Le malaise est palpable, souvent murmuré, mais rarement dénoncé publiquement. En Martinique, la reconnaissance sociale est trop souvent une équation simple et cruelle : titre élevé = valeur, travail de terrain = invisibilité. Cette obsession pour la position sociale ou le statut professionnel conféré par un diplôme ou une fonction est un véritable anachronisme, une aberration sociale qui bride notre développement et fracture notre communauté.
Le poids d’une hiérarchie héritée
L’histoire des Antilles est celle de la hiérarchie. Dans une société marquée par l’esclavage et la colonisation, l’accès à certaines professions, notamment au sein de l’administration ou dans les professions libérales, fut longtemps un marqueur d’ascension sociale et d’émancipation face au travail contraint. Si l’aspiration à la réussite est légitime, l’excès de cette valorisation a créé une société du titre qui ne juge plus l’individu sur son mérite, son utilité ou la qualité de son travail, mais sur l’étiquette qu’il porte.
On ne salue pas le dévouement d’un agriculteur qui nourrit l’île, ni l’expertise d’un artisan qui bâtit nos maisons, ni même la résilience d’un soignant de première ligne. On ne célèbre que le « Monsieur le » ou le « Madame la », le statut. Ce n’est pas l’effort qui est valorisé, mais l’apparence de la réussite.
L’ironie d’une société qui méprise son socle
Le paradoxe est d’autant plus frappant que nous sommes une île qui peine à atteindre l’autonomie. Nous avons besoin, plus que jamais, d’une économie réelle : des agriculteurs qui diversifient nos cultures, des techniciens pour réparer nos infrastructures, des artisans pour créer un savoir-faire local fort.
Or, ce sont précisément ces métiers qui sont systématiquement dévalorisés et stigmatisés. On pousse la jeunesse vers des carrières de bureau ou la fonction publique, souvent par défaut, car la perspective de devenir maçon, pêcheur, ou cuisinier est socialement perçue comme un échec, une voie de garage.
Le résultat ? Un manque cruel de main-d’œuvre qualifiée dans des secteurs vitaux, une fuite des talents qui n’osent pas entreprendre localement sans le « bon » diplôme, et une dépendance accrue aux importations et aux cadres extérieurs. Cette attitude sociale est un sabotage silencieux de notre propre potentiel.

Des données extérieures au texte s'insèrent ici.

(** * The DAC field list of the GC heap (src/coreclr/gc/gc_typefields.h)

    The header is an X-macro list: a sequence of macro invocations
    (DEFINE_FIELD, DEFINE_DPTR_FIELD, DEFINE_ARRAY_FIELD,
    DEFINE_MISSING_FIELD) interleaved with conditional-inclusion
    directives (#if / #else / #endif) over the macros ALL_FIELDS,
    BACKGROUND_GC and USE_REGIONS.  The program is therefore the
    preprocessor's conditional-inclusion pass run on that text.  It is
    embedded here line by line, and the pass is modelled as the usual
    machine with a stack of open conditional groups. *)

From Stdlib Require Import List String Bool Arith Lia.
Import ListNotations.
Open Scope string_scope.
Open Scope list_scope.
Open Scope nat_scope.
Set Warnings "-register-all".

(** ** Syntax of the header *)

(** Controlling expressions of [#if]; the header uses [defined], [!] and [||]. *)
Inductive pp_expr : Type :=
| Defined (macro : string)
| Not (e : pp_expr)
| Or (e1 e2 : pp_expr).

(** One macro invocation of the field list, with its arguments as written. *)
Inductive invocation : Type :=
| DEFINE_FIELD (field_name field_type : string)
| DEFINE_DPTR_FIELD (field_name field_type : string)
| DEFINE_ARRAY_FIELD (field_name field_type array_length : string)
| DEFINE_MISSING_FIELD.

(** One logical line of the header. *)
Inductive line : Type :=
| Invoke (d : invocation)
| If (e : pp_expr)
| Else
| Endif.

(** The header itself, one entry per source line (lines 1 to 32). *)
Definition gc_typefields : list line :=
  [ Invoke (DEFINE_FIELD "alloc_allocated" "uint8_t*")
  ; Invoke (DEFINE_DPTR_FIELD "ephemeral_heap_segment" "dac_heap_segment")
  ; Invoke (DEFINE_DPTR_FIELD "finalize_queue" "dac_finalize_queue")
  ; Invoke (DEFINE_FIELD "oom_info" "oom_history")
  ; Invoke (DEFINE_ARRAY_FIELD "interesting_data_per_heap" "size_t" "NUM_GC_DATA_POINTS")
  ; Invoke (DEFINE_ARRAY_FIELD "compact_reasons_per_heap" "size_t" "MAX_COMPACT_REASONS_COUNT")
  ; Invoke (DEFINE_ARRAY_FIELD "expand_mechanisms_per_heap" "size_t" "MAX_EXPAND_MECHANISMS_COUNT")
  ; Invoke (DEFINE_ARRAY_FIELD "interesting_mechanism_bits_per_heap" "size_t" "MAX_GC_MECHANISM_BITS_COUNT")
  ; Invoke (DEFINE_FIELD "internal_root_array" "uint8_t*")
  ; Invoke (DEFINE_FIELD "internal_root_array_index" "size_t")
  ; Invoke (DEFINE_FIELD "heap_analyze_success" "BOOL")
  ; Invoke (DEFINE_FIELD "card_table" "uint32_t*")
  ; If (Or (Defined "ALL_FIELDS") (Defined "BACKGROUND_GC"))
  ; Invoke (DEFINE_FIELD "mark_array" "uint32_t*")
  ; Invoke (DEFINE_FIELD "next_sweep_obj" "uint8_t*")
  ; Invoke (DEFINE_FIELD "background_saved_lowest_address" "uint8_t*")
  ; Invoke (DEFINE_FIELD "background_saved_highest_address" "uint8_t*")
  ; If (Or (Defined "ALL_FIELDS") (Not (Defined "USE_REGIONS")))
  ; Invoke (DEFINE_DPTR_FIELD "saved_sweep_ephemeral_seg" "dac_heap_segment")
  ; Invoke (DEFINE_FIELD "saved_sweep_ephemeral_start" "uint8_t*")
  ; Else
  ; Invoke DEFINE_MISSING_FIELD
  ; Invoke DEFINE_MISSING_FIELD
  ; Endif
  ; Else
  ; Invoke DEFINE_MISSING_FIELD
  ; Invoke DEFINE_MISSING_FIELD
  ; Invoke DEFINE_MISSING_FIELD
  ; Invoke DEFINE_MISSING_FIELD
  ; Invoke DEFINE_MISSING_FIELD
  ; Invoke DEFINE_MISSING_FIELD
  ; Endif
  ].

(** ** Configurations *)

(** The three switches, resolved to booleans before assembly.  A switch is
    on exactly when the corresponding macro is defined where the header is
    included. *)
Record Configuration : Type := mkConfiguration
  { fullSchema : bool                    (* ALL_FIELDS *)
  ; backgroundCollectionSupport : bool   (* BACKGROUND_GC *)
  ; regionBasedHeap : bool               (* USE_REGIONS *)
  }.

(** [defined(macro)]: only the three switches are ever defined here. *)
Definition defined (c : Configuration) (macro : string) : bool :=
  if String.eqb macro "ALL_FIELDS" then fullSchema c
  else if String.eqb macro "BACKGROUND_GC" then backgroundCollectionSupport c
  else if String.eqb macro "USE_REGIONS" then regionBasedHeap c
  else false.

Sortir de la tyrannie des apparences
Cette aberration n’est pas seulement une question de snobisme ; c’est un frein structurel à la cohésion sociale et à la diversification économique. Elle installe un ressentiment entre ceux qui « réussissent » selon les critères obsolètes du statut et ceux qui, sur le terrain, font tourner le pays.
Il est temps, et il est urgent, d’opérer une révolution des valeurs en Martinique.
Nous devons enseigner à nos enfants et nous rappeler à nous-mêmes que la véritable valeur sociale ne réside pas dans le nom du métier, mais dans sa nécessité et dans la qualité de l’effort qu’il demande.
- Valorisons l’entrepreneur qui prend des risques.
- Respectons l’ouvrier qui construit.
- Célébrons le créateur qui innove, qu’il soit diplômé d’une grande école ou autodidacte.
L’île ne se développera que lorsque nous aurons fait la paix avec l’idée que le travail, quel qu’il soit, est digne de respect et de reconnaissance. La Martinique a besoin de tous ses talents, pas seulement de ceux qui se conforment à l’image surannée du « bon poste ». C’est seulement en réaffirmant la dignité de chaque métier que nous pourrons bâtir une société plus juste, plus unie et véritablement prospère.
Et vous, quelle place donnez-vous à l’utilité du travail par rapport à son titre ?
Kamal VALCIN & Alizée BALTUS – Citoyens engagés.